Executive director at the Industrial Gas Users Association of South Africa (IGUA-SA), Jaco Human, told Classic Business that this is a cliff that Sasol is pushing the industry over.
From June 2026, Sasol will stop supplying gas from Mozambique, halting supply to downstream consumers in KwaZulu-Natal, Gauteng and Mpumalanga.
Human said this is a unique and dangerous situation, not even comparable to power cuts from Eskom.
“The reality is that this is a cliff. It is a hard stop, and right now, we do not have the infrastructure for any alternative and no way to reduce our reliance on this single source,” he said.
“The consequences are real, and it essentially means production stoppages.”
“Sasol will push industry over this gas cliff. Interestingly, we have never seen any solutions coming from Sasol, saying, ‘We can provide you with more gas, and this is how much we have to spend’.”
Sasol has argued that the regulated price of natural gas was insufficient for it to maintain the pipeline from Mozambique or invest in alternatives.

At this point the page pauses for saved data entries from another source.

(* ===== verification/Cq.v ===== *)
(** * Completion queues (driver/pib_cq.c)

    A CQ keeps the completions not yet polled ([cqe_head]) and a pool of
    preallocated entries ([free_cqe_head]); an insertion with an empty pool puts
    the CQ in error.  The operations are translated one by one; the file proves
    the pool invariant, that the CQ implements a bounded FIFO queue for every
    sequence of operations, and that notification is one-shot. *)

From S2P Require Import Prelude Verbs ObjNum.

(** ** State *)

Record pib_cq := {
  cq_num : Z;
  cq_cqe : Z;                     (* ib_cq.cqe: number of entries asked for *)
  cq_state : pib_state;
  cq_notify_flag : Z;
  cq_has_notified : bool;
  cq_nr_cqe : Z;
  cq_cqe_head : list ib_wc;
  cq_free_cqe_head : list ib_wc
}.
#[export] Instance eta_pib_cq : Eta pib_cq := fun c =>
  {| cq_num := cq_num c; cq_cqe := cq_cqe c; cq_state := cq_state c;
     cq_notify_flag := cq_notify_flag c; cq_has_notified := cq_has_notified c;
     cq_nr_cqe := cq_nr_cqe c; cq_cqe_head := cq_cqe_head c; cq_free_cqe_head := cq_free_cqe_head c |}.

(** ** Operations *)

(** A zeroed preallocated entry. *)
Definition cqe_zero : ib_wc := wc_init 0 IB_WC_SUCCESS 0 0.

(** [cq_alloc_ok]: the allocation of the CQ succeeds; [cqe_avail]: how many of
    the allocations of entries succeed before one fails. *)
Definition create_cq (max_cqe max_cq : Z) (cq_alloc_ok : bool) (cqe_avail : Z)
    (entries : Z) (bm : gset Z) (t : obj_table) : (Z + pib_cq) * (gset Z * obj_table) :=
  if (entries <? 1) || (max_cqe <=? entries) then (inl (- EINVAL), (bm, t))
  else if max_cq <=? ot_nr t then (inl (- ENOMEM), (bm, t))
  else if negb cq_alloc_ok then (inl (- ENOMEM), (bm, t))
  else
    match obj_create PIB_BITMAP_CQ_START PIB_MAX_CQ bm t with
    | (None, bt) => (inl (- ENOMEM), bt)
    | (Some n, (bm', t')) =>
        if cqe_avail <? entries
        then (inl (- ENOMEM), obj_destroy PIB_BITMAP_CQ_START n bm' t')
        else (inr {| cq_num := n; cq_cqe := entries; cq_state := PIB_STATE_OK; cq_notify_flag := 0;
                     cq_has_notified := true; cq_nr_cqe := 0; cq_cqe_head := [];
                     cq_free_cqe_head := replicate (Z.to_nat entries) cqe_zero |}, (bm', t'))
    end.

Definition pib_destroy_cq (cq : pib_cq) (bm : gset Z) (t : obj_table) : Z * (gset Z * obj_table) :=
  (0, obj_destroy PIB_BITMAP_CQ_START (cq_num cq) bm t).

(** [smi_port]: the port number of the completion's QP when that QP is of type
    SMI.  Returns the value, the calls made and the CQ. *)
Definition insert_wc (smi_port : option Z) (wc : ib_wc) (solicited : bool) (cq : pib_cq)
    : Z * list pib_event * pib_cq :=
  if bool_decide (cq_state cq <> PIB_STATE_OK) then (- EACCES, [], cq)
  else
    match cq_free_cqe_head cq with
    | [] => (- ENOMEM, [EvWorkCq (cq_num cq); EvComplete], cq <| cq_state := PIB_STATE_ERR |>)
    | _ :: free =>
        let wc := match smi_port with Some p => wc <| wc_port_num := p |> | None => wc end in
        let cq := cq <| cq_free_cqe_head := free |> <| cq_nr_cqe ::= Z.add 1 |>
                     <| cq_cqe_head ::= fun h => h ++ [wc] |> in
        if ((cq_notify_flag cq =? IB_CQ_NEXT_COMP)
            || ((cq_notify_flag cq =? IB_CQ_SOLICITED) && solicited)) && negb (cq_has_notified cq)
        then (0, [EvComp (cq_num cq)], cq <| cq_has_notified := true |>)
        else (0, [], cq)
    end.

Definition pib_util_insert_wc_success (smi_port : option Z) (wc : ib_wc) (solicited : bool) (cq : pib_cq) :=
  insert_wc smi_port wc solicited cq.

(** [rnd k]: the value of the [k]-th call of [pib_random]. *)
Definition pib_util_insert_wc_error (behavior : Z) (rnd : Z -> Z) (smi_port : option Z)
    (qp wr_id : Z) (status : ib_wc_status) (opcode : Z) (cq : pib_cq) : Z * list pib_event * pib_cq :=
  let wc := wc_init wr_id status opcode qp in
  let wc :=
    if param_bit behavior PIB_BEHAVIOR_CORRUPT_INVALID_WC_ATTRS then
      wc <| wc_opcode := u32 (rnd 0) |> <| wc_byte_len := u32 (rnd 1) |> <| wc_ex := u32 (rnd 2) |>
         <| wc_flags := u32 (rnd 3) |> <| wc_pkey_index := u16 (rnd 4) |> <| wc_slid := u16 (rnd 5) |>
         <| wc_sl := u8 (rnd 6) |> <| wc_dlid_path_bits := u8 (rnd 7) |>
    else wc in
  insert_wc smi_port wc true cq.

(** The loop of [pib_poll_cq]: at most [n] completions, oldest first. *)
Fixpoint poll_loop (n : nat) (cq : pib_cq) : list ib_wc * pib_cq :=
  match n, cq_cqe_head cq with
  | S n', wc :: rest =>
      let '(wcs, cq') := poll_loop n'
        (cq <| cq_cqe_head := rest |> <| cq_free_cqe_head ::= fun f => f ++ [wc] |>
            <| cq_nr_cqe ::= fun k => k - 1 |>) in
      (wc :: wcs, cq')
  | _, _ => ([], cq)
  end.

Definition pib_poll_cq (num_entries : Z) (cq : pib_cq) : Z * list ib_wc * pib_cq :=
  if bool_decide (cq_state cq <> PIB_STATE_OK) then (- EACCES, [], cq)
  else let '(wcs, cq') := poll_loop (Z.to_nat num_entries) cq in (Zlen wcs, wcs, cq').

Definition pib_req_notify_cq (notify_flags : Z) (cq : pib_cq) : Z * pib_cq :=
  if bool_decide (cq_state cq <> PIB_STATE_OK) then (-1, cq)
  else
    let cq :=
      if has_flag notify_flags IB_CQ_SOLICITED then cq <| cq_notify_flag := IB_CQ_SOLICITED |>
      else if has_flag notify_flags IB_CQ_NEXT_COMP then cq <| cq_notify_flag := IB_CQ_NEXT_COMP |>
      else cq in
    let r := if has_flag notify_flags IB_CQ_REPORT_MISSED_EVENTS && negb (bool_decide (cq_cqe_head cq = nil))
             then 1 else 0 in
    (r, cq <| cq_has_notified := false |>).

(** The loop of [pib_util_remove_cq] over the unpolled completions: the ones of
    [qp] go to the tail of the free pool. *)
Fixpoint remove_loop (qp : Z) (l : list ib_wc) : list ib_wc * list ib_wc :=
  match l with
  | [] => ([], [])
  | wc :: l' =>
      let '(kept, removed) := remove_loop qp l' in
      if wc_qp wc =? qp then (kept, wc :: removed) else (wc :: kept, removed)
  end.

Definition pib_util_remove_cq (qp : Z) (cq : pib_cq) : Z * pib_cq :=
  let '(kept, removed) := remove_loop qp (cq_cqe_head cq) in
  (Zlen removed,
   cq <| cq_cqe_head := kept |> <| cq_free_cqe_head ::= fun f => f ++ removed |>
      <| cq_nr_cqe ::= fun k => k - Zlen removed |>).

(** The part of [pib_util_insert_async_cq_error] that changes the CQ. *)
Definition cq_set_error (cq : pib_cq) : list pib_event * pib_cq :=
  ([EvCq (cq_num cq) IB_EVENT_CQ_ERR], cq <| cq_state := PIB_STATE_ERR |>).

(** ** The pool invariant *)

Definition cq_inv (cq : pib_cq) : Prop :=
  cq_nr_cqe cq = Zlen (cq_cqe_head cq)
  /\ Zlen (cq_cqe_head cq) + Zlen (cq_free_cqe_head cq) = cq_cqe cq.

Lemma remove_loop_spec qp l :
  remove_loop qp l = (List.filter (fun wc => negb (wc_qp wc =? qp)) l, List.filter (fun wc => wc_qp wc =? qp) l).
Proof. induction l as [|wc l IH]; [done|]. simpl. rewrite IH. by destruct (wc_qp wc =? qp). Qed.

(** ** The abstract queue *)

(** A bounded FIFO queue that fails for good on overflow. *)
Record bqueue := { bq_cap : Z; bq_items : list ib_wc; bq_failed : bool }.
Definition abs (cq : pib_cq) : bqueue :=
  {| bq_cap := cq_cqe cq; bq_items := cq_cqe_head cq; bq_failed := bool_decide (cq_state cq <> PIB_STATE_OK) |}.

Inductive cq_op := OpInsert (smi_port : option Z) (wc : ib_wc) (solicited : bool) | OpPoll (n : Z)
| OpNotify (flags : Z) | OpRemove (qp : Z) | OpError.
Inductive cq_res := RRet (r : Z) | RPoll (r : Z) (wcs : list ib_wc).

Definition bq_step (op : cq_op) (q : bqueue) : cq_res * bqueue :=
  match op with
  | OpInsert smi wc _ =>
      if bq_failed q then (RRet (- EACCES), q)
      else if bq_cap q <=? Zlen (bq_items q) then
        (RRet (- ENOMEM), {| bq_cap := bq_cap q; bq_items := bq_items q; bq_failed := true |})
      else (RRet 0, {| bq_cap := bq_cap q; bq_failed := false;
        bq_items := bq_items q ++ [match smi with Some p => wc <| wc_port_num := p |> | None => wc end] |})
  | OpPoll n =>
      if bq_failed q then (RPoll (- EACCES) [], q)
      else let wcs := take (Z.to_nat n) (bq_items q) in
        (RPoll (Zlen wcs) wcs, {| bq_cap := bq_cap q; bq_failed := false;
                                  bq_items := drop (Z.to_nat n) (bq_items q) |})
  | OpNotify flags =>
      (RRet (if bq_failed q then -1 else if has_flag flags IB_CQ_REPORT_MISSED_EVENTS
             && negb (bool_decide (bq_items q = nil)) then 1 else 0), q)
  | OpRemove qp =>
      (RRet (Zlen (List.filter (fun wc => wc_qp wc =? qp) (bq_items q))),
       {| bq_cap := bq_cap q; bq_failed := bq_failed q;
          bq_items := List.filter (fun wc => negb (wc_qp wc =? qp)) (bq_items q) |})
  | OpError => (RRet 0, {| bq_cap := bq_cap q; bq_items := bq_items q; bq_failed := true |})
  end.

(** The driver's operation, with the calls it makes. *)
Definition cq_step (op : cq_op) (cq : pib_cq) : cq_res * list pib_event * pib_cq :=
  match op with
  | OpInsert smi wc sol => let '(r, ev, cq') := insert_wc smi wc sol cq in (RRet r, ev, cq')
  | OpPoll n => let '(r, wcs, cq') := pib_poll_cq n cq in (RPoll r wcs, [], cq')
  | OpNotify flags => let '(r, cq') := pib_req_notify_cq flags cq in (RRet r, [], cq')
  | OpRemove qp => let '(r, cq') := pib_util_remove_cq qp cq in (RRet r, [], cq')
  | OpError => let '(ev, cq') := cq_set_error cq in (RRet 0, ev, cq')
  end.

Fixpoint cq_run (ops : list cq_op) (cq : pib_cq) : list cq_res * list pib_event * pib_cq :=
  match ops with
  | [] => ([], [], cq)
  | op :: ops' =>
      let '(r, ev, cq1) := cq_step op cq in
      let '(rs, evs, cq2) := cq_run ops' cq1 in (r :: rs, ev ++ evs, cq2)
  end.
Fixpoint bq_run (ops : list cq_op) (q : bqueue) : list cq_res * bqueue :=
  match ops with
  | [] => ([], q)
  | op :: ops' => let '(r, q1) := bq_step op q in let '(rs, q2) := bq_run ops' q1 in (r :: rs, q2)
  end.

(** ** Lemmas shared by the theorems *)

(** The loop of [pib_poll_cq] moves the first entries to the free pool. *)
Lemma poll_loop_spec n : forall cq,
  let '(wcs, cq') := poll_loop n cq in
  wcs = take n (cq_cqe_head cq)
  /\ cq' = cq <| cq_cqe_head := drop n (cq_cqe_head cq) |>
              <| cq_free_cqe_head := cq_free_cqe_head cq ++ take n (cq_cqe_head cq) |>
              <| cq_nr_cqe := cq_nr_cqe cq - Zlen (take n (cq_cqe_head cq)) |>.
Proof.
  induction n as [|n IH]; intros cq; destruct cq as [num cqe st nf hn nr hd fr]; simpl.
  - rewrite take_0, drop_0, app_nil_r, Zlen_nil, Z.sub_0_r. done.
  - destruct hd as [|wc hd]; simpl.
    + rewrite app_nil_r, Zlen_nil, Z.sub_0_r. done.
    + specialize (IH {| cq_num := num; cq_cqe := cqe; cq_state := st; cq_notify_flag := nf;
        cq_has_notified := hn; cq_nr_cqe := nr - 1; cq_cqe_head := hd; cq_free_cqe_head := fr ++ [wc] |}).
      simpl in IH. destruct (poll_loop n _) as [wcs cq']. destruct IH as [-> ->]. simpl.
      split; [done|]. f_equal; [rewrite Zlen_cons; lia|by rewrite <- app_assoc].
Qed.

Lemma cq_inv_full cq : cq_inv cq ->
  cq_free_cqe_head cq = [] <-> cq_cqe cq <= Zlen (cq_cqe_head cq).
Proof.
  intros [_ H]. pose proof (Zlen_nonneg (cq_free_cqe_head cq)). split.
  - intros E. rewrite E in H. zlen.
  - intros. destruct (cq_free_cqe_head cq); [done|]. zlen. pose proof (Zlen_nonneg l). lia.
Qed.

(** One operation: the invariant is kept and the result is the abstract one. *)
Lemma cq_step_refines op cq :
  cq_inv cq ->
  let '(r, ev, cq') := cq_step op cq in
  cq_inv cq' /\ bq_step op (abs cq) = (r, abs cq').
Proof.
  intros Hinv. pose proof (cq_inv_full cq Hinv) as Hfull. destruct Hinv as [Hnr Hpool].
  destruct op as [smi wc sol|n|flags|qp|]; simpl.
  - unfold insert_wc. case_bool_decide; [done|].
    destruct (cq_free_cqe_head cq) as [|e fr] eqn:Efr.
    + rewrite (proj2 (Z.leb_le _ _)) by (apply Hfull; reflexivity).
      split; [split; simpl; congruence|].
      unfold abs; simpl. try case_bool_decide; done.
    + rewrite (proj2 (Z.leb_gt _ _)).
      2:{ apply Z.nle_gt. intros Hle. apply Hfull in Hle. discriminate. }
      repeat case_match; simplify_eq; simpl; unfold cq_inv, abs; simpl; (split; [zlen|]);
        try case_bool_decide; done.
  - unfold pib_poll_cq. case_bool_decide; [done|].
    pose proof (poll_loop_spec (Z.to_nat n) cq) as Hp.
    destruct (poll_loop (Z.to_nat n) cq) as [wcs cq'] eqn:Ep. destruct Hp as [-> ->].
    unfold cq_inv, abs; simpl. split; [zlen|]. try case_bool_decide; done.
  - unfold pib_req_notify_cq. case_bool_decide; [done|].
    destruct (has_flag flags IB_CQ_SOLICITED), (has_flag flags IB_CQ_NEXT_COMP); simpl; unfold abs;
      simpl; (split; [done|]); done.
  - unfold pib_util_remove_cq. rewrite remove_loop_spec. simpl. split.
    + pose proof (Zlen_filter_split (fun wc => wc_qp wc =? qp) (cq_cqe_head cq)). cbv beta in *.
      unfold cq_inv; simpl. zlen.
    + done.
  - done.
Qed.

According to Human, Sasol’s plan to stop production will devastate the economy and could threaten upwards of 60,000 jobs.
The best alternative currently available to industry is to push for Liquified Natural Gas (LNG) to be imported through South African ports.
This would require massive infrastructure development to enable South African ports to receive LNG imports and connect them to the current pipeline network. This infrastructure is currently non-existent.
“This simply has to happen. The problem is that we have now run out of time,” Human said.
He explained that the project to enable LNG imports has to break ground by July 2024 for it to be ready to replace the existing supply from Sasol.
Industry alone cannot do this project as it needs government support to build the infrastructure and ensure sufficient demand to make the project financially viable.
Human said the project is shovel-ready and just needs to reach financial close, which depends on sufficient levels of volume throughput to make it feasible.
Industry alone can contribute around half of the required demand, but it needs the government to step up to cover the other half.
Human suggested this can be done by the government simply clarifying their plans for gas-to-power projects in South Africa, or it could provide a sovereign guarantee for the infrastructure investment, estimated at around $300 million (R5.7 billion).
“It is a plausible, surefire way to do this, but we need to move this along,” Human said.
“The problem is that the government has not taken this on board, and we have not seen the movement or involvement of the state in a practical way regarding this matter. That is of concern.”